In recent weeks and months, increasing criticisms have emerged questioning not only the results the D.C. District Court has reached in individual cases but also the practical feasibility and normative desirability of the entire post-Boumediene project. Even a Brookings Institution report purporting to offer a neutral analysis of the district court's jurisprudence in the post-Boumediene cases noted the report's authors' "significant concerns about the habeas process as a lawmaking device." To be sure, many of the criticisms have been directed at Congress and its purported irresponsibility in leaving such momentous questions of individual rights and national security for courts to pass upon in the first instance. But some critics have gone out of their way to question whether, even in the absence of legislative intervention, the courts have still overstepped their bounds, as typified by Judge Janice Rogers Brown's concurring opinion in al-Bihani v. Obama, which argues that the "new common law of habeas" that Professor Azmy so richly describes is in fact an inappropriate exercise of judicial power and one the courts should refrain from pursuing.

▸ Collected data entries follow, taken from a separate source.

Lemma authenticate_keeps_credentials (net : SpotifyAPI.Network)
    (c : SpotifyAPI.Client) :
  SpotifyAPI.client_id (snd (SpotifyAPI.authenticate net c)) = SpotifyAPI.client_id c /\
  SpotifyAPI.client_secret (snd (SpotifyAPI.authenticate net c))
  = SpotifyAPI.client_secret c.
Proof.
  unfold SpotifyAPI.authenticate.
  destruct (SpotifyAPI.not_str (SpotifyAPI.client_id c)
            || SpotifyAPI.not_str (SpotifyAPI.client_secret c)); [now split|].
  destruct (SpotifyAPI.client_id c) as [id|] eqn:Hid; [|now split].
  destruct (SpotifyAPI.client_secret c) as [secret|] eqn:Hsecret; [|now split].
  destruct (SpotifyAPI.post_token net id secret) as [token_data|]; [|now split].
  destruct (getitem token_data "access_token"); now split.
Qed.

(** X14: a client without a token whose id or secret is missing or empty
    gets from [get_recommendations] exactly the songs of
    [MusicRecommender.get_recommendations] for the same mood and limit,
    whatever the network would answer, and is left as it was. *)
Theorem spotify_without_credentials (net : SpotifyAPI.Network)
    (c : SpotifyAPI.Client) (mood : string) (limit : Z) :
  truthy (SpotifyAPI.access_token c) = false ->
  SpotifyAPI.not_str (SpotifyAPI.client_id c)
  || SpotifyAPI.not_str (SpotifyAPI.client_secret c) = true ->
  exists songs,
    get_recommendations mood limit = Some songs /\
    SpotifyAPI.get_recommendations net c mood limit
    = Some (c, SpotifyAPI.Curated songs).
Proof.
  intros Htoken Hcred.
  destruct (mock_recommendations mood limit) as (songs & Hsongs & Hmock).
  exists songs. split; [exact Hsongs|].
  unfold SpotifyAPI.get_recommendations.
  rewrite Htoken. cbn [negb].
  rewrite (authenticate_without_credentials net c Hcred). cbn [negb].
  now rewrite Hmock.
Qed.

(** A network that answers every request, and a client with an id only. *)
Lemma spotify_without_credentials_witness :
  exists songs,
    get_recommendations "angry" 2 = Some songs /\
    SpotifyAPI.get_recommendations
      (SpotifyAPI.mkNetwork (fun _ _ => Some (JDict [])) (fun _ _ => Some (JDict []))
         (fun _ _ => Some (JDict [])))
      (SpotifyAPI.mkClient (Some (of_string "my-id")) None JNull) "angry" 2
    = Some (SpotifyAPI.mkClient (Some (of_string "my-id")) None JNull,
            SpotifyAPI.Curated songs).
Proof.
  apply (spotify_without_credentials _
           (SpotifyAPI.mkClient (Some (of_string "my-id")) None JNull));
    reflexivity.
Defined.

(** X15: [get_recommendations] of the client never raises and keeps the
    credentials: it returns the tracks formatted from the answer of Spotify,
    or else exactly the songs of [MusicRecommender.get_recommendations] for
    the same mood and limit. *)
Theorem spotify_recommendations_or_curated (net : SpotifyAPI.Network)
    (c : SpotifyAPI.Client) (mood : string) (limit : Z) :
  exists c' result,
    SpotifyAPI.get_recommendations net c mood limit = Some (c', result) /\
    SpotifyAPI.client_id c' = SpotifyAPI.client_id c /\
    SpotifyAPI.client_secret c' = SpotifyAPI.client_secret c /\
    ((exists tracks,
        result = SpotifyAPI.FromSpotify tracks /\
        SpotifyAPI.fetch_recommendations net (SpotifyAPI.access_token c') mood limit
        = Some tracks) \/
     (exists songs,
        result = SpotifyAPI.Curated songs /\
        get_recommendations mood limit = Some songs)).
Proof.
  destruct (mock_recommendations mood limit) as (songs & Hsongs & Hmock).
  unfold SpotifyAPI.get_recommendations.
  assert (Hauth : exists ok c',
            (if negb (truthy (SpotifyAPI.access_token c))
             then SpotifyAPI.authenticate net c else (true, c)) = (ok, c') /\
            SpotifyAPI.client_id c' = SpotifyAPI.client_id c /\
            SpotifyAPI.client_secret c' = SpotifyAPI.client_secret c).
  { destruct (negb (truthy (SpotifyAPI.access_token c))); [|now exists true, c].
    destruct (authenticate_keeps_credentials net c) as [Hid Hsecret].
    destruct (SpotifyAPI.authenticate net c) as [ok c']. now exists ok, c'. }
  destruct Hauth as (ok & c' & -> & Hid & Hsecret).
  destruct ok; cbn [negb].
  - destruct (SpotifyAPI.fetch_recommendations net (SpotifyAPI.access_token c') mood limit)
      as [tracks|] eqn:Hfetch.
    + exists c', (SpotifyAPI.FromSpotify tracks).
      split; [reflexivity|]. split; [exact Hid|]. split; [exact Hsecret|].
      left. now exists tracks.
    + rewrite Hmock. exists c', (SpotifyAPI.Curated songs).
      split; [reflexivity|]. split; [exact Hid|]. split; [exact Hsecret|].
      right. now exists songs.
  - rewrite Hmock. exists c', (SpotifyAPI.Curated songs).
    split; [reflexivity|]. split; [exact Hid|]. split; [exact Hsecret|].
    right. now exists songs.
Qed.
(** * refa: interval character sets and the FA-to-regex conversion

    A shallow embedding of [src/char-set.ts] and [src/to-regex.ts].

    Conventions of the embedding.
    - A JavaScript [number] holding a code point or a quantifier bound is a
      [Z]; the value [Infinity] of a quantifier maximum is a constructor of
      its own.  Array lengths and indices are [nat].
    - An array of ranges is a [list]; the element at an index past the end
      ([undefined] in the source) is the empty remainder of the list.
    - [throw] is the [Err] case of [Result]; the two [RangeError]s of
      [CharSet] and the [Error]s of the graph are told apart by the
      constructor of [Error]. *)

From Stdlib Require Import ZArith List Bool Lia Arith PeanoNat Setoid Morphisms.
From Stdlib Require Import Permutation.
Import ListNotations.
Open Scope Z_scope.

(* ================================================================= *)
(** ** Errors and results *)

(** Which of the two [throw]s of [checkRange] was taken. *)
Inductive RangeCheck : Type :=
| MinOutOfRange   (* "min=... has to be >= 0 and <= max." *)
| MaxOverMaximum. (* "max=... has to be <= maximum=..." *)

Inductive Error : Type :=
| DomainMismatch                      (* RangeError of checkCompatibility *)
| RangeOutOfBounds (which : RangeCheck) (* RangeError of checkRange *)
| AlreadyLinked                       (* "The two nodes are already linked" *)
| NotLinked                           (* "The two nodes are not linked" *)
| TooManyNodes                        (* TooManyNodesError *)
| StateEliminationFailed              (* "State elimination failed." *)
| Unreachable                         (* assertNever / a dereferenced undefined *)
| OutOfFuel.                          (* not of the source: a loop of the model ran out of fuel *)

Inductive Result (A : Type) : Type :=
| Ok (a : A)
| Err (e : Error).
Arguments Ok {A} a.
Arguments Err {A} e.

Definition rbind {A B : Type} (m : Result A) (k : A -> Result B) : Result B :=
  match m with
  | Ok a => k a
  | Err e => Err e
  end.

Declare Scope result_scope.
Delimit Scope result_scope with result.
Notation "x <- m ;; k" := (rbind m (fun x => k))
  (at level 61, m at next level, right associativity) : result_scope.

Definition isOk {A : Type} (m : Result A) : bool :=
  match m with Ok _ => true | Err _ => false end.

(* ================================================================= *)
(** ** char-set.ts *)

Record CharRange : Type := mkRange { min : Z; max : Z }.

Record CharSet : Type := mkCharSet { maximum : Z; ranges : list CharRange }.

Definition isEmpty (this : CharSet) : bool :=
  (length (ranges this) =? 0)%nat.

Definition isAll (this : CharSet) : bool :=
  match ranges this with
  | [r] => (min r =? 0) && (max r =? maximum this)
  | _ => false
  end.

Definition size (this : CharSet) : Z :=
  fold_left (fun size r => size + (max r - min r + 1)) (ranges this) 0.

(** The caches only avoid allocating; the value returned is this one. *)
Definition empty (maximum : Z) : CharSet := mkCharSet maximum [].
Definition all (maximum : Z) : CharSet := mkCharSet maximum [mkRange 0 maximum].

This essay aims to put Professor Azmy's descriptive work - with which I have no quarrel - on firmer prescriptive foundations. In particular, I argue that what he describes as the "new common law of habeas" is in fact just a new variation on an old theme: that, well into the twentieth century, the law of habeas corpus in the United States was, almost entirely, a set of judge-made substantive, procedural, and evidentiary rules. Indeed, even after the Supreme Court in Erie famously eschewed general federal common law, it continued to articulate judge-made principles to govern virtually every aspect of federal habeas litigation, only moving away from this trend in cases decided after 1948, when Congress first started to legislate more specifically in the habeas context.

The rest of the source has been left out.